=== To do ===
For this exercise, output the line holding "at its top. *)" and all subsequent lines of the entries below, unchanged, up to and including the last.

(Saved data entries)
(* ===== verification/RbLinked.v ===== *)
(** The red-black trees of RbMem.v implement those of RbTree.v and RbRemove.v: a
    linked tree is owned entry by entry ([is_tree]), a node together with the rest of
    its tree is a subtree and the entries on its path to the root ([is_path]), and each
    macro takes the linked tree through the tree function of the same name. *)

From iris.proofmode Require Import environments coq_tactics proofmode.
From iris.base_logic.lib Require Import ghost_map.
From S2P Require Import Prelude RbTree RbRemove RbMem RbLogic.
Import Datatypes.

(** * Linked trees *)

Definition rootp (t : tree nat) : rbp := match t with Nil => None | Node _ _ x _ => Some x end.

(** The parent at the bottom of a path whose top has the parent [q], and the pointer
    at its top. *)
Definition parp (p : list (frame nat)) (q : rbp) : rbp := match p with [] => q | Frame _ _ x _ :: _ => Some x end.

Fixpoint topp (hole : rbp) (p : list (frame nat)) : rbp :=
  match p with [] => hole | Frame _ _ x _ :: p' => topp (Some x) p' end.

(** The entry of a node on a path, by the side the path comes from. *)
Definition frame_ent (lc : bool) (hole o q : rbp) (c : color) : rb_entry := if lc then mk_ent hole o q c else mk_ent o hole q c.

Lemma frame_ent_color lc hole o q c : rbe_color (frame_ent lc hole o q c) = c.
Proof. by destruct lc. Qed.

Lemma frame_ent_parent lc hole o q c : rbe_parent (frame_ent lc hole o q c) = q.
Proof. by destruct lc. Qed.

Lemma frame_ent_left lc hole o q c : o <> hole -> same_ptr (rbe_left (frame_ent lc hole o q c)) hole = lc.
Proof. destruct lc; cbn; [intros; apply same_ptr_refl|apply same_ptr_ne]. Qed.

Section trees.
Context `{!rbGS Σ}.
Implicit Types (t l r : tree nat) (p : list (frame nat)) (q : rbp).

Fixpoint is_tree (q : rbp) (t : tree nat) : iProp Σ :=
  match t with
  | Nil => emp
  | Node c l x r => x ↦ mk_ent (rootp l) (rootp r) q c ∗ is_tree (Some x) l ∗ is_tree (Some x) r
  end.

Fixpoint is_seg (hole : rbp) (p : list (frame nat)) (q : rbp) : iProp Σ :=
  match p with
  | [] => emp
  | Frame lc c x o :: p' =>
      x ↦ frame_ent lc hole (rootp o) (parp p' q) c ∗
      is_tree (Some x) o ∗ is_seg (Some x) p' q
  end.

Definition is_path (h : nat) (hole : rbp) (p : list (frame nat)) : iProp Σ := is_seg hole p None ∗ h ↦r topp hole p.

Definition tree_at (h : nat) (t : tree nat) : iProp Σ := is_tree None t ∗ h ↦r rootp t.

Lemma is_attach q t lc c x o : is_tree q (attach t (Frame lc c x o)) ⊣⊢
  is_tree (Some x) t ∗ x ↦ frame_ent lc (rootp t) (rootp o) q c ∗ is_tree (Some x) o.
Proof. destruct lc; cbn; iSplit; iIntros "(? & ? & ?)"; iFrame. Qed.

=== Reply to the exercise ===
    at its top. *)
Definition parp (p : list (frame nat)) (q : rbp) : rbp := match p with [] => q | Frame _ _ x _ :: _ => Some x end.

Fixpoint topp (hole : rbp) (p : list (frame nat)) : rbp :=
  match p with [] => hole | Frame _ _ x _ :: p' => topp (Some x) p' end.

(** The entry of a node on a path, by the side the path comes from. *)
Definition frame_ent (lc : bool) (hole o q : rbp) (c : color) : rb_entry := if lc then mk_ent hole o q c else mk_ent o hole q c.

Lemma frame_ent_color lc hole o q c : rbe_color (frame_ent lc hole o q c) = c.
Proof. by destruct lc. Qed.

Lemma frame_ent_parent lc hole o q c : rbe_parent (frame_ent lc hole o q c) = q.
Proof. by destruct lc. Qed.

Lemma frame_ent_left lc hole o q c : o <> hole -> same_ptr (rbe_left (frame_ent lc hole o q c)) hole = lc.
Proof. destruct lc; cbn; [intros; apply same_ptr_refl|apply same_ptr_ne]. Qed.

Section trees.
Context `{!rbGS Σ}.
Implicit Types (t l r : tree nat) (p : list (frame nat)) (q : rbp).

Fixpoint is_tree (q : rbp) (t : tree nat) : iProp Σ :=
  match t with
  | Nil => emp
  | Node c l x r => x ↦ mk_ent (rootp l) (rootp r) q c ∗ is_tree (Some x) l ∗ is_tree (Some x) r
  end.

Fixpoint is_seg (hole : rbp) (p : list (frame nat)) (q : rbp) : iProp Σ :=
  match p with
  | [] => emp
  | Frame lc c x o :: p' =>
      x ↦ frame_ent lc hole (rootp o) (parp p' q) c ∗
      is_tree (Some x) o ∗ is_seg (Some x) p' q
  end.

Definition is_path (h : nat) (hole : rbp) (p : list (frame nat)) : iProp Σ := is_seg hole p None ∗ h ↦r topp hole p.

Definition tree_at (h : nat) (t : tree nat) : iProp Σ := is_tree None t ∗ h ↦r rootp t.

Lemma is_attach q t lc c x o : is_tree q (attach t (Frame lc c x o)) ⊣⊢
  is_tree (Some x) t ∗ x ↦ frame_ent lc (rootp t) (rootp o) q c ∗ is_tree (Some x) o.
Proof. destruct lc; cbn; iSplit; iIntros "(? & ? & ?)"; iFrame. Qed.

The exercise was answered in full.